Obrigado pelo Benefício.

Me embrulha o estômago participar de audiências em que se julga a possibilidade de livramento condicional. Algumas perguntas que alguns magistrados fazem irritam profundamente. Um exemplo:

"Você é casado? Mas, no papel? Você bebe?"

O que importa se o cara é casado, solteiro, ou enrolado, como diria Gugu Liberato? Vai julgar a organização familiar dele também? E daí se ele bebe? O juiz não bebe? Ah! Mas, claro, ele pode, pois faz parte do seleto grupo dos que sabem beber e têm um nível cultural e moral superior, que permite o auo-controle, sob o efeito do álcool.

Porém, o que mais me enerva é o discurso que vem depois de concedido o livramento.
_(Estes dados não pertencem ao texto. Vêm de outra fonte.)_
(** * Budget tracker: the expense ledger and its summary

    A shallow embedding of [expense.py], [budget.py] and the [summary]
    part of [analytics.py], followed by the properties of the ledger.

    Conventions of the embedding.
    - A Python [str] is a [string] whose characters are the code points
      below 256; [str.lower] and [str.strip] are written out on that range.
    - A Python [float] amount is an exact rational ([Q]): the binary
      rounding of float arithmetic, infinities and NaN are outside the
      model.  The text form of a float ([repr], as [csv] writes it) and
      its parsing ([float(s)]) are an interface, [FloatText].  What
      depends on the rounding of floats, the percents of [summary], is
      stated on IEEE doubles, in [Doubles].
    - An argument that may be [None] is an [option]; a call that may raise
      returns a [Result].
    - [uuid.uuid4()] and [datetime.today()] are read from an explicit
      environment [Env].
    - The ledger holds expense values; each slot of [self.expenses] stands
      for its own object, which is how [_load] and the web layer fill it
      (one freshly constructed [Expense] per [add]).
    - The file at [Budget.FILE] is the list of rows the [csv] module
      writes and reads back, each row a list of text fields. *)

From Stdlib Require Import List String Ascii Bool Arith ZArith NArith.
From Stdlib Require Import QArith Qround Qabs Lia Lqa Permutation DecimalString.
From Stdlib Require Import Sorted.
From Stdlib Require Import Floats.PrimFloat Floats.SpecFloat Floats.FloatOps.
Import ListNotations.
Close Scope Q_scope.
Open Scope string_scope.
Open Scope list_scope.

Set Implicit Arguments.

(** ** Python values and built-ins *)

Module Py.

Inductive exn : Type :=
| ValueError | TypeError | AttributeError | KeyError | ZeroDivisionError.

Inductive Result (A : Type) : Type :=
| Ok (a : A)
| Raise (e : exn).
Arguments Ok {A} a.
Arguments Raise {A} e.

(** [bool(s)] for an optional string: [None] and [""] are falsy. *)
Definition truthy (s : option string) : bool :=
  match s with
  | Some (String _ _) => true
  | _ => false
  end.

(** [a or b] where [a] is a string or [None] and [b] a string. *)
Definition or_ (a : option string) (b : string) : string :=
  match a with
  | Some (String c r) => String c r
  | _ => b
  end.

Definition between (lo hi n : N) : bool := (lo <=? n)%N && (n <=? hi)%N.

(** [str.lower] on one code point below 256: A-Z, and the upper-case
    letters U+00C0..U+00DE except the sign U+00D7. *)
Definition lower_char (c : ascii) : ascii :=
  let n := N_of_ascii c in
  if between 65 90 n then ascii_of_N (n + 32)
  else if between 192 222 n && negb (n =? 215)%N then ascii_of_N (n + 32)
  else c.

Fixpoint lower (s : string) : string :=
  match s with
  | EmptyString => EmptyString
  | String c r => String (lower_char c) (lower r)
  end.

(** [str.isspace] on one code point below 256. *)
Definition isspace (c : ascii) : bool :=
  let n := N_of_ascii c in
  between 9 13 n || between 28 32 n || (n =? 133)%N || (n =? 160)%N.

Fixpoint lstrip (s : string) : string :=
  match s with
  | EmptyString => EmptyString
  | String c r => if isspace c then lstrip r else s
  end.

Fixpoint rstrip (s : string) : string :=
  match s with
  | EmptyString => EmptyString
  | String c r =>
      match rstrip r with
      | EmptyString => if isspace c then EmptyString else String c EmptyString
      | r' => String c r'
      end
  end.

(** [s.strip()] *)
Definition strip (s : string) : string := rstrip (lstrip s).

(** [s.startswith(p)] *)
Definition startswith (s p : string) : bool := String.prefix p s.

(** [x in xs] for a list of strings. *)
Definition in_ (x : string) (xs : list string) : bool :=
  existsb (String.eqb x) xs.

(** The text interface of floats: [repr_float x] is the text [csv]
    writes for the float [x]; [float_of_str s] is [float(s)], [None]
    when Python raises [ValueError]. *)
Class FloatText : Type := {
  repr_float : Q -> string;
  float_of_str : string -> option Q
}.

(** The argument of [float(...)]: a float, a string or [None]. *)
Inductive num_arg : Type :=
| AFloat (x : Q)
| AStr (s : string)
| ANone.

Definition float_ `{FloatText} (v : num_arg) : Result Q :=
  match v with
  | AFloat x => Ok x
  | AStr s =>
      match float_of_str s with
      | Some x => Ok x
      | None => Raise ValueError
      end
  | ANone => Raise TypeError
  end.

(** A dict with string keys, in insertion order. *)
Section Dict.
Variable V : Type.

Definition dict : Type := list (string * V).

Fixpoint get (k : string) (d : dict) : option V :=
  match d with
  | [] => None
  | (k', v) :: r => if String.eqb k k' then Some v else get k r
  end.

(** [d[k] = v]: in place when the key is there, else at the end. *)
Fixpoint set (k : string) (v : V) (d : dict) : dict :=
  match d with
  | [] => [(k, v)]
  | (k', v') :: r =>
      if String.eqb k k' then (k', v) :: r else (k', v') :: set k v r
  end.

(** [d[k]], raising [KeyError]. *)
Definition item (k : string) (d : dict) : Result V :=
  match get k d with
  | Some v => Ok v
  | None => Raise KeyError
  end.
End Dict.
É mais ou menos assim, com meus comentários entre parênteses:

" Olhe, rapaz, apesar do que você fez, eu vou te dar um benefício....
( você vai dar coisa nenhuma, quem deu foi a lei. E não é nenhum benefício, mas um direito dele).

O Estado está te dando uma oportunidade de provar que aproveitou o período de prisão ....
(aproveitou o período de prisão? Ele estava em um Hotel Resort, ou casa de campo, por acaso?),

que realmente está ressocializado...
(eita palavra que esconde preconceitos!)

e vai se comportar. Veja bem, lhe foram dadas as chances, agora cabe a você arranjar um trabalho digno.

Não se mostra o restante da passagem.